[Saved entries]
(** X8.  On a hub without hooks whose listed clients are in the heap,
    accepting a connection adds one new client, with the identifier
    drawn, no listener and a new open connection, at the end of the
    list (which stays free of duplicates); when the first read on that
    connection fails, the receive loop ends, the list of clients is the
    one before the connection was accepted, the connection is closed
    and no user code was called. *)
Theorem accept_then_read_failure (app : Application) (uuid : string) (err : error)
  (rest : list Inbound) (s : State) :
  preConnectHandler (server (world s)) = None →
  connectedHandler (server (world s)) = None →
  disconnectedHandler (server (world s)) = None →
  clients_allocated (world s) →
  let conn := fresh (dom (conn_heap (world s))) in
  let client := fresh (dom (client_heap (world s))) in
  let s1 := (Handle app None uuid s).2 in
  (Handle app None uuid s).1 = Some client ∧
  (client ∉ Clients (server (world s))) ∧
  Clients (server (world s1)) = Clients (server (world s)) ++ [client] ∧
  client_heap (world s1) !! client = Some (mkClient uuid ∅ conn) ∧
  conn_heap (world s1) !! conn = Some (mkConn false []) ∧
  (NoDup (Clients (server (world s))) → NoDup (Clients (server (world s1)))) ∧
  ∃ s2, wsReader app client (ReadFailed err :: rest) s1 = Ok (Terminated, s2) ∧
    Clients (server (world s2)) = Clients (server (world s)) ∧
    client_heap (world s2) !! client = Some (mkClient uuid ∅ conn) ∧
    conn_heap (world s2) !! conn = Some (mkConn true []) ∧
    trace s2 = trace s.
Proof.
  intros Hpre Hcon Hdis Hall conn client s1.
  assert (client ∉ Clients (server (world s))) as Hfresh.
  { intros Hin. destruct (Hall _ Hin) as [cl Hcl].
    assert (client_heap (world s) !! client = None) as Hnone
      by (apply not_elem_of_dom; apply is_fresh).
    congruence. }
  assert (Handle app None uuid s =
            (Some client,
             set_world
               (set_server (set_Clients (Clients (server (world s)) ++ [client])
                              (server (world s)))
                  (set_client client (createClient uuid conn)
                     (set_conn conn (mkConn false []) (world s)))) s)) as HH.
  { unfold Handle. cbn [world set_world server set_conn]. rewrite Hpre.
    cbn [call_hook_if_set world set_world client_heap set_conn server set_client
           set_server set_Clients connectedHandler].
    destruct (world s) as [[cs rs p1 p2 p3 p4] ch rh kh]. cbn in *. subst. done. }
  subst s1. rewrite HH. cbn [fst snd].
  split_and!; try done.
  - cbn. apply lookup_insert_eq.
  - cbn. apply lookup_insert_eq.
  - intros Hnd. cbn. apply NoDup_app. split_and!; [done| |apply NoDup_singleton].
    intros c Hc Hc'. apply list_elem_of_singleton in Hc' as ->. done.
  - eexists. split.
    + cbn [wsReader world set_world]. unfold deref.
      cbn [client_heap set_server set_client conn_heap set_conn server].
      rewrite lookup_insert_eq. cbn [mbind Result_bind socket createClient].
      rewrite lookup_insert_eq. cbn [mbind Result_bind].
      cbn [disconnectedHandler set_Clients set_server server set_conn set_world world].
      rewrite Hdis. cbn [call_hook_if_set]. reflexivity.
    + cbn. rewrite remove_first_app_new by done. split_and!; try done.
      * apply lookup_insert_eq.
      * apply lookup_insert_eq.
Qed.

(AIM OF THE TASK):
How many lines of the records contain the word "subst"? Reply with the number and nothing else.

(COMPLETED EXERCISE):
2